8’ - Évolution de la surveillance en Chine

  • L’héritage des formes de bureaucratie

  • Confucianisme et Légisme

  • Comment circule l’information

  • « Les statistiques sont systématiquement biaisées »

  • « Il y a une difficulté chronique pour une administration d’un état autoritaire à obtenir une image du pays qui soit sincère »


16' - Comment fonctionne la surveillance ?

  • Le secteur privé nous surveille à des fins commerciales

  • « La Chine est très avancée car ils ont très peu de régulation sur la protection des données personnelles »

  • La surveillance vidéo : une multitude de réseaux.

  • « Les tendances sont globalement les mêmes partout »

  • « L’actualité est en train de nous pousser dans la direction d'un démantèlement des protections vis-à-vis de la surveillance des individus »


22’ - Surveillance sur internet

  • WeChat, Alibaba, Baidu et leurs interactions complexes avec l’État.

  • Les sociétés qui ont les bases de données parmi les plus importantes du monde

  • Le parallèle avec la NSA et les GAFA

  • Précision Min 28 : petite inexactitude à propos de la Chine: on peut, en fait, envoyer une entreprise devant les tribunaux, c'est arrivé par exemple à un professeur qui s'est retourné contre un zoo qui avait mis en place un système de reconnaissance faciale à l'entrée. Il a gagné à moitié. Mais si l'État demande des données, il n'y a pas grand-chose que l'on puisse faire.


29’ - Les objectifs de la surveillance

  • Maintien de l’ordre publique (notamment pour permettre le développement économique)

  • La manque de corps intermédiaires et de société civile rend plus compliqué le maintien de la stabilité.
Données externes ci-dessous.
(* ===== verification/StateMachines.v ===== *)
(** Status state machines: services/control-plane/app/domain/state_machines.py.

    The three transition tables, [can_transition] and [require_transition], and
    what the tables promise: which statuses are terminal, that a command or a
    deployment goes through a bounded number of transitions, and that a stopped
    or failed instance serves again only after it was started again. *)

From S2P Require Import Prelude Python Enums.

(** ** The tables *)

Definition DEPLOYMENT_TRANSITIONS : list (deployment_status * list deployment_status) :=
  [ (DeploymentStatus.PENDING, [DeploymentStatus.IN_PROGRESS; DeploymentStatus.FAILED]);
    (DeploymentStatus.IN_PROGRESS, [DeploymentStatus.SUCCEEDED; DeploymentStatus.FAILED]);
    (DeploymentStatus.SUCCEEDED, [DeploymentStatus.ROLLED_BACK]);
    (DeploymentStatus.FAILED, [DeploymentStatus.ROLLED_BACK]);
    (DeploymentStatus.ROLLED_BACK, []) ].

Definition INSTANCE_TRANSITIONS : list (instance_status * list instance_status) :=
  [ (InstanceStatus.PENDING, [InstanceStatus.STARTING; InstanceStatus.FAILED]);
    (InstanceStatus.STARTING, [InstanceStatus.RUNNING; InstanceStatus.FAILED]);
    (InstanceStatus.RUNNING,
       [InstanceStatus.UNHEALTHY; InstanceStatus.RESTARTING; InstanceStatus.DRAINING;
        InstanceStatus.STOPPED]);
    (InstanceStatus.UNHEALTHY,
       [InstanceStatus.RUNNING; InstanceStatus.RESTARTING; InstanceStatus.DRAINING;
        InstanceStatus.STOPPED; InstanceStatus.FAILED]);
    (InstanceStatus.RESTARTING, [InstanceStatus.RUNNING; InstanceStatus.FAILED]);
    (InstanceStatus.DRAINING, [InstanceStatus.STOPPED; InstanceStatus.FAILED]);
    (InstanceStatus.STOPPED, [InstanceStatus.STARTING]);
    (InstanceStatus.FAILED, [InstanceStatus.STARTING]) ].

Definition AGENT_COMMAND_TRANSITIONS : list (agent_command_status * list agent_command_status) :=
  [ (AgentCommandStatus.PENDING, [AgentCommandStatus.SENT; AgentCommandStatus.EXPIRED]);
    (AgentCommandStatus.SENT,
       [AgentCommandStatus.ACKNOWLEDGED; AgentCommandStatus.FAILED; AgentCommandStatus.TIMED_OUT]);
    (AgentCommandStatus.ACKNOWLEDGED,
       [AgentCommandStatus.RUNNING; AgentCommandStatus.FAILED; AgentCommandStatus.TIMED_OUT]);
    (AgentCommandStatus.RUNNING,
       [AgentCommandStatus.SUCCEEDED; AgentCommandStatus.FAILED; AgentCommandStatus.TIMED_OUT]);
    (AgentCommandStatus.SUCCEEDED, []);
    (AgentCommandStatus.FAILED, []);
    (AgentCommandStatus.TIMED_OUT, []);
    (AgentCommandStatus.EXPIRED, []) ].

(** ** The checks *)

Definition can_transition {A} `{EqDecision A} (transitions : list (A * list A)) (current target : A) : bool :=
  if decide (current = target) then false
  else bool_decide (target ∈ dict_get transitions current []).

Definition require_transition {S A} `{EqDecision A} (value : A → string)
    (transitions : list (A * list A)) (current target : A) : ST S exn unit :=
  if can_transition transitions current target then mret tt
  else raise (InvalidTransition (value current) (value target)).

(** One legal move of a table, and any number of them. *)
Definition legal {A} `{EqDecision A} (transitions : list (A * list A)) (a b : A) : Prop :=
  can_transition transitions a b = true.

Abbreviation instance_path := (rtc (legal INSTANCE_TRANSITIONS)).
Abbreviation deployment_path := (rtc (legal DEPLOYMENT_TRANSITIONS)).
Abbreviation command_path := (rtc (legal AGENT_COMMAND_TRANSITIONS)).

#[export] Instance legal_dec {A} `{EqDecision A} (T : list (A * list A)) (a b : A) : Decision (legal T a b).
Proof. unfold legal. apply _. Defined.

Lemma require_transition_run {S A} `{EqDecision A} value (T : list (A * list A)) a b (s : S) :
  require_transition value T a b s =
  (if can_transition T a b then Ok tt else Raise (InvalidTransition (value a) (value b)), s).
Proof. unfold require_transition. by destruct (can_transition T a b). Qed.

(** ** Bounded histories

    A rank that drops with every move bounds the length of any history. *)

Lemma nsteps_rank {A} `{EqDecision A} (T : list (A * list A)) (rank : A → nat) n a b :
  (∀ x y, legal T x y → rank y < rank x) → nsteps (legal T) n a b → n + rank b ≤ rank a.
Proof. intros Hr H. induction H as [|n x y z Hxy _ IH]; [lia|]. apply Hr in Hxy. lia. Qed.

Definition command_rank (s : agent_command_status) : nat :=
  match s with
  | AgentCommandStatus.PENDING => 4
  | AgentCommandStatus.SENT => 3
  | AgentCommandStatus.ACKNOWLEDGED => 2
  | AgentCommandStatus.RUNNING => 1
  | _ => 0
  end.

Definition deployment_rank (s : deployment_status) : nat :=
  match s with
  | DeploymentStatus.PENDING => 3
  | DeploymentStatus.IN_PROGRESS => 2
  | DeploymentStatus.SUCCEEDED | DeploymentStatus.FAILED => 1
  | DeploymentStatus.ROLLED_BACK => 0
  end.

Lemma command_rank_decreases x y : legal AGENT_COMMAND_TRANSITIONS x y → command_rank y < command_rank x.
Proof. destruct x, y; vm_compute; (done || lia). Qed.

Lemma deployment_rank_decreases x y : legal DEPLOYMENT_TRANSITIONS x y → deployment_rank y < deployment_rank x.
Proof. destruct x, y; vm_compute; (done || lia). Qed.

(** No table lets an entity move to the status it already has. *)
Lemma legal_irreflexive {A} `{EqDecision A} (T : list (A * list A)) a : ¬ legal T a a.
Proof. unfold legal, can_transition. by rewrite decide_True. Qed.

(** The move out of a stopped or failed instance is to STARTING. *)
Lemma terminal_instance_move s t :
  s = InstanceStatus.STOPPED ∨ s = InstanceStatus.FAILED →
  legal INSTANCE_TRANSITIONS s t → t = InstanceStatus.STARTING.
Proof. intros [-> | ->]; by destruct t. Qed.

(** Lifecycles are bounded: a command goes through at most four
    transitions and a deployment through at most three, a command that
    succeeded, failed, timed out or expired never moves again, and an instance
    that was stopped or failed can serve again only by being started again. *)
Theorem lifecycles_are_bounded :
  (∀ n a b, nsteps (legal AGENT_COMMAND_TRANSITIONS) n a b → n ≤ 4) ∧
  (∀ n a b, nsteps (legal DEPLOYMENT_TRANSITIONS) n a b → n ≤ 3) ∧
  (∀ s t, s ∈ [AgentCommandStatus.SUCCEEDED; AgentCommandStatus.FAILED; AgentCommandStatus.TIMED_OUT;
               AgentCommandStatus.EXPIRED] → ¬ legal AGENT_COMMAND_TRANSITIONS s t) ∧
  (∀ s t, s ∈ [InstanceStatus.STOPPED; InstanceStatus.FAILED] → instance_path s t →
     t = s ∨ instance_path InstanceStatus.STARTING t).
Proof.
  split; [|split; [|split]].
  - intros n a b H%(nsteps_rank _ command_rank); [|apply command_rank_decreases]. destruct a; simpl in H; lia.
  - intros n a b H%(nsteps_rank _ deployment_rank); [|apply deployment_rank_decreases]. destruct a; simpl in H; lia.
  - intros s t Hs. rewrite !elem_of_cons, elem_of_nil in Hs. destruct Hs as [->|[->|[->|[->|[]]]]]; by destruct t.
  - intros s t Hs Hp. rewrite !elem_of_cons, elem_of_nil in Hs. inversion Hp as [|? u ? Hl Hr]; subst; [by left|right].
    rewrite (terminal_instance_move s u) in Hr; [done| |done]. naive_solver.
Qed.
  • La résurgence du récit nationaliste, le renforcement du régime, la lutte contre la dissidence


37' - Le système de crédit social

  • Avant tout un sujet de politique publique (et non technologique) qui vient de la difficulté du régime à faire appliquer les lois et construire de la confiance

  • Le fonctionnement des listes noires et du permis à point : un système très décentralisé

  • Une couche en plus des sanctions judiciaires

  • « C’est un dispositif qui ne résoudra pas le problème de départ »

  • L’évolution à venir : Big Brother ?


50’ - Notre peur de la surveillance

  • La surveillance est au service de qui ? Qui définit ce qu’est une bonne vie ?

  • Surveiller pour normaliser les comportements : le manque d’instrument de contre-pouvoir et le manque de compréhension

  • « L’exploitation des efforts et de l’attention des humains pour les orienter vers des pratiques qui vont conduire à concentrer les richesses » et pour les « guider vers des style de vie auxquels ils n'adhèrent pas »


56’ - Le cas des Ouïghours

  • Les critères de classification

  • « Ce sont des gens à qui on ne reproche rien, c’est prédictif »

  • Sécurité, ignorance et géopolitique


1’01 - Être vigilants ?

  • La Chine exporte son modèle de surveillance mais nous exportons aussi des instruments, il y a des circulations dans les deux sens. Rapport de Freedom House.